Pathways Family Support Centre
Working Together to end Domestic Abuse
Barnsley DV Group Registered Charity No: 1085073
Effects of Domestic Abuse on Children
Family violence is much more than physical abuse. It includes emotional abuse (such as manipulation, isolation, put-downs, mind games, financial abuse, sexual abuse, threats of violence and revenge, property damage, harming pets and physical abuse. Family violence is an abuse of the intimate, trusting and safe relationship that the concept "family" represents. In homes where violence occurs, children are at high risk of suffering psychological and emotional abuse, whether or not they are physically abused themselves. Recent evidence clearly shows that living in a family where a parent is being abused has significant traumatic effects on children.
Even when they do not observe the violence, children are usually aware of what is going on. They are aware of the obvious tension, fear and distress in their parents. Their home, instead of being a place of security, is characterised by cruelty and fear. The longer the situation goes on the harder it is to undo its damaging effects on children's development.
Many children and young people are witnesses to violence in the home each In 90% of cases they will be in the same room or the next room when the violence occurs. Until recently the effects on children who witness violence have not been fully acknowledged, because the violence has not been seen as direct abuse of the children. In this way the effects on children have been easy to minimise or attribute to other causes. There is also increasing evidence that physical, sexual and emotional abuse of children is more likely to occur in a home where one adult is violent towards the other than in non-violent homes.

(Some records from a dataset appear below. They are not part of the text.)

(** [startedAt] and [endedAt] are what the clock reads. *)
Definition RunEpoch (startedAt endedAt : Time) (ranges : nat -> range_order string Z)
    (epochID : string) (h : list ecall) : (EpochResult * option gerror) * list ecall :=
  let loaded := w_load w h epochID in
  let h := h ++ [ELoad epochID] in
  match loaded with
  | Fail err => ((empty_result, Some (EWrap "run epoch %s: load state: %w" err)), h)
  | Ok state =>
      let actions := DeterministicLifecyclePolicy startedAt (LifecyclePolicyCfg cfg)
                       (Snapshots state) (BudgetTight_ state) in
      let '(dead, h) := act_loop state actions (DeadAgents state) h in
      let '(ds, h) := offspring_loop ranges 0 state (OffspringProposals state) h in
      let '(pms, h) := postmortem_loop dead h in
      let outcome := breakerOutcome state actions in
      let reason := w_breaker w h outcome in
      let h := h ++ [EBreaker outcome] in
      let res := {| er_EpochID := epochID; LifecycleActions := actions; OffspringDecisions := ds;
                    Postmortems := pms; BreakerTripped := negb (str_eqb reason "");
                    BreakerReason := reason; EndedAt := endedAt |} in
      let err := w_log w h res in
      let h := h ++ [ELog res] in
      match err with
      | Some e => ((res, Some (EWrap "run epoch %s: log: %w" e)), h)
      | None => ((res, None), h ++ [EPublish "events:epoch_completed" epochID])
      end
  end.
End Orchestrator.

Many children who witness domestic violence have been found to have higher levels of behavioural and emotional problems than other children. The impact varies according to their age, sex, and role in the family. Some children feel responsible for the violence. They may think they are making things easier for their mother by appearing to cope with the situation, by trying to be quieter, and by not saying how they feel. While most children escape without physical injury they may bear emotional scars which in many cases can last a lifetime.
"Witnessing" family violence is much more than physically observing the violence. Research has shown that it may also include:
· hearing the violence
· sensing their mother's fear
· using the child as a hostage or as a means of ensuring the mother's return
to the home
· forcing a child to watch, or participate in, assaults
· interrogating or involving the child in spying on her/his mother
· attempting to break down the mother-child bond by telling the child that her/his parents would be together; if not for the mother's behaviour
· undermining the mother by encouraging negative opinions of her ability, appearance and so on
· having familiar belongings of pets destroyed
Direct Impact on Children: -
Having to move house/move a lot
Standard of living is lowered
Disruption of schooling
Difficulties at school - Effect on educational attainment, either poor school performance or may become a super-achiever at school
May affect job prospects
Truancy - children may stay at home to protect 'Mum'
Breaking relationships e.g. friends/family
Not allowed friends or visitors
May be intimated/frightened
Wanting to protect mum and brothers and sisters
Health consequences due to pre-birth violence
Prenatal death or injury to unborn child
Children may experience abuse at a number of levels.
The effects on children who witness domestic violence may include:
· feelings of fear, anger, depression, grief, shame, despair and distrust
· a sense of powerlessness
· physical reactions such as stomach cramps, headaches, sleeping and eating difficulties, frequent illness
· slowed developmental capacities such as poor school performance, low self- esteem, difficulty relating to peers
· substance abuse,
· behavioural problems such as running away from home, aggressive language and behaviour, acting out
· learning that violence is a legitimate means for resolving conflict, or for obtaining control of a situation.